Records for this task =
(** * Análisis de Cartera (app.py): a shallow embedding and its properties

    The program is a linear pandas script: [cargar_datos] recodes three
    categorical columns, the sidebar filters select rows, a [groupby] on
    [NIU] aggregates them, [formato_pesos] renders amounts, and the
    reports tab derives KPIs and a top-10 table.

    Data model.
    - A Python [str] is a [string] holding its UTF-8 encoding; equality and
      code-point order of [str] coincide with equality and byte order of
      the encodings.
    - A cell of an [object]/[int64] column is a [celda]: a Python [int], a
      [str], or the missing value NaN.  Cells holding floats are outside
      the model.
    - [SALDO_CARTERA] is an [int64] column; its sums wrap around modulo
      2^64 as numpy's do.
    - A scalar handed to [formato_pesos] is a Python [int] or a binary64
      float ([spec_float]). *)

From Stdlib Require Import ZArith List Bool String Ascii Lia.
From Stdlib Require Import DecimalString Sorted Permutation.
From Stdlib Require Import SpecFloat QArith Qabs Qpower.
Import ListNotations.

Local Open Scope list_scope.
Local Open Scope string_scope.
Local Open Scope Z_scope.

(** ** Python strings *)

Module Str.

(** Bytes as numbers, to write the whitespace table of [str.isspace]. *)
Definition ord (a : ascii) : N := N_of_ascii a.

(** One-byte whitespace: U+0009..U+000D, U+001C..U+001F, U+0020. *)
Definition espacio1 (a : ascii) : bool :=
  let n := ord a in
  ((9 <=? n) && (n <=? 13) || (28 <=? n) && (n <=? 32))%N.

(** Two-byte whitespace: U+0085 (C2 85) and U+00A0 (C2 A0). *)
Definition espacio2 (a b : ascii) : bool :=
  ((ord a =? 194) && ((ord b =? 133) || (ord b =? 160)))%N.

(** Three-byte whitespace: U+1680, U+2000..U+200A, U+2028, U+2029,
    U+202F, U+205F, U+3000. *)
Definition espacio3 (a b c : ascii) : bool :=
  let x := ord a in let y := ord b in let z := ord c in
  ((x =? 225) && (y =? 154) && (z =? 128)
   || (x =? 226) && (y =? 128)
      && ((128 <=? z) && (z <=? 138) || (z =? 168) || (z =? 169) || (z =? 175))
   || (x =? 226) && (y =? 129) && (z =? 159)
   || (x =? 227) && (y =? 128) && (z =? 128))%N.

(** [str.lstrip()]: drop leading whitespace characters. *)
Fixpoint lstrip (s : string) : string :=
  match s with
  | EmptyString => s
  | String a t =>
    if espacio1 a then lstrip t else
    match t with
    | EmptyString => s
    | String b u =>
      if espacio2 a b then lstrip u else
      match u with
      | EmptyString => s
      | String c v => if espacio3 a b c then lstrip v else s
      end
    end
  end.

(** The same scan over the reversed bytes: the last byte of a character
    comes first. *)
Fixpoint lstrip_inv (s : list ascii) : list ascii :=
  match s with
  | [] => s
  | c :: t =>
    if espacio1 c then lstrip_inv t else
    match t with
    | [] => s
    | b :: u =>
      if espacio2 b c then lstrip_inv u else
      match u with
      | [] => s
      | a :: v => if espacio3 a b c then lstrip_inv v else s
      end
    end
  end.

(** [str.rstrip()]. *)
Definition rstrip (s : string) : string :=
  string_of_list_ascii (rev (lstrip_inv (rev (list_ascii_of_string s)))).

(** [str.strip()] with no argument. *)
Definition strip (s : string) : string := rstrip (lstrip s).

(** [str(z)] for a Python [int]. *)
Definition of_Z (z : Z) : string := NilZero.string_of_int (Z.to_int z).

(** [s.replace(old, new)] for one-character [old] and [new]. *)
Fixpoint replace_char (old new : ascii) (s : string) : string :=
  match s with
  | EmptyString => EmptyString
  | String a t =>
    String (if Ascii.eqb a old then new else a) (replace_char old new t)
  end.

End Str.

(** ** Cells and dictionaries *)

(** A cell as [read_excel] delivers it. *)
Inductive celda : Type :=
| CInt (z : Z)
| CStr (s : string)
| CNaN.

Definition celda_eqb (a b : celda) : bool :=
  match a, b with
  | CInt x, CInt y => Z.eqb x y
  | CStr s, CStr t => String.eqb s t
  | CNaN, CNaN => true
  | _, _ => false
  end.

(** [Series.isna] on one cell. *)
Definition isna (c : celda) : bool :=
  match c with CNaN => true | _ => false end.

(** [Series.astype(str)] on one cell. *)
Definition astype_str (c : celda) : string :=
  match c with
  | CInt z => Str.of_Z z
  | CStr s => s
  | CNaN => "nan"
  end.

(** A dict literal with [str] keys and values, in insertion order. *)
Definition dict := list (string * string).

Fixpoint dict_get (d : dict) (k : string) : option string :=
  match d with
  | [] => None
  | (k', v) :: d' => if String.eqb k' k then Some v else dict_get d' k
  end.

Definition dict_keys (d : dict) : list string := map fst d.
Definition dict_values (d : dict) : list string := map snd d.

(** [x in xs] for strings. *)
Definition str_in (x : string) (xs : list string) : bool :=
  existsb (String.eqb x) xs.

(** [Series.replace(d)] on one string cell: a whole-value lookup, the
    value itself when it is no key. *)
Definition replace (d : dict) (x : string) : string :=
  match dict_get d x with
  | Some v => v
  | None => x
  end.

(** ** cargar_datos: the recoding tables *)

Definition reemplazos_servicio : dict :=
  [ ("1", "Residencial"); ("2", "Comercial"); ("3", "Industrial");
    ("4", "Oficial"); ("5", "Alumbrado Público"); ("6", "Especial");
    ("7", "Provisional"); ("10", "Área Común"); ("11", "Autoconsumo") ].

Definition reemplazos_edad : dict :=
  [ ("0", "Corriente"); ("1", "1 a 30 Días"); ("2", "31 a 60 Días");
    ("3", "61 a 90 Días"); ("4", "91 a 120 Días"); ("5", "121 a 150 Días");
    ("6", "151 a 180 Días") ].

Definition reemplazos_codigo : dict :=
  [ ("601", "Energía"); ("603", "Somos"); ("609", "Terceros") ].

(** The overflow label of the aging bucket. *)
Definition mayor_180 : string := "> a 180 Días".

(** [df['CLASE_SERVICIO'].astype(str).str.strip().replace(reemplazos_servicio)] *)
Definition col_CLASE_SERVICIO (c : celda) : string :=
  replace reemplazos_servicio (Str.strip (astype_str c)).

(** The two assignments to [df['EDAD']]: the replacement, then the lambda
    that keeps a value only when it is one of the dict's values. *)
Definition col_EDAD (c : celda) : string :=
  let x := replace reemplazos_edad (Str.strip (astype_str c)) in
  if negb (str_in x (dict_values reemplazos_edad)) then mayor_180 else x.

Work order = The reply should hold only the lines of the listing above starting at the line containing "169) || (z =? 175))" and ending at the line containing "(** ** Cells and dictionaries *)", exactly as written.

Result of this task =
      && ((128 <=? z) && (z <=? 138) || (z =? 168) || (z =? 169) || (z =? 175))
   || (x =? 226) && (y =? 129) && (z =? 159)
   || (x =? 227) && (y =? 128) && (z =? 128))%N.

(** [str.lstrip()]: drop leading whitespace characters. *)
Fixpoint lstrip (s : string) : string :=
  match s with
  | EmptyString => s
  | String a t =>
    if espacio1 a then lstrip t else
    match t with
    | EmptyString => s
    | String b u =>
      if espacio2 a b then lstrip u else
      match u with
      | EmptyString => s
      | String c v => if espacio3 a b c then lstrip v else s
      end
    end
  end.

(** The same scan over the reversed bytes: the last byte of a character
    comes first. *)
Fixpoint lstrip_inv (s : list ascii) : list ascii :=
  match s with
  | [] => s
  | c :: t =>
    if espacio1 c then lstrip_inv t else
    match t with
    | [] => s
    | b :: u =>
      if espacio2 b c then lstrip_inv u else
      match u with
      | [] => s
      | a :: v => if espacio3 a b c then lstrip_inv v else s
      end
    end
  end.

(** [str.rstrip()]. *)
Definition rstrip (s : string) : string :=
  string_of_list_ascii (rev (lstrip_inv (rev (list_ascii_of_string s)))).

(** [str.strip()] with no argument. *)
Definition strip (s : string) : string := rstrip (lstrip s).

(** [str(z)] for a Python [int]. *)
Definition of_Z (z : Z) : string := NilZero.string_of_int (Z.to_int z).

(** [s.replace(old, new)] for one-character [old] and [new]. *)
Fixpoint replace_char (old new : ascii) (s : string) : string :=
  match s with
  | EmptyString => EmptyString
  | String a t =>
    String (if Ascii.eqb a old then new else a) (replace_char old new t)
  end.

End Str.

(** ** Cells and dictionaries *)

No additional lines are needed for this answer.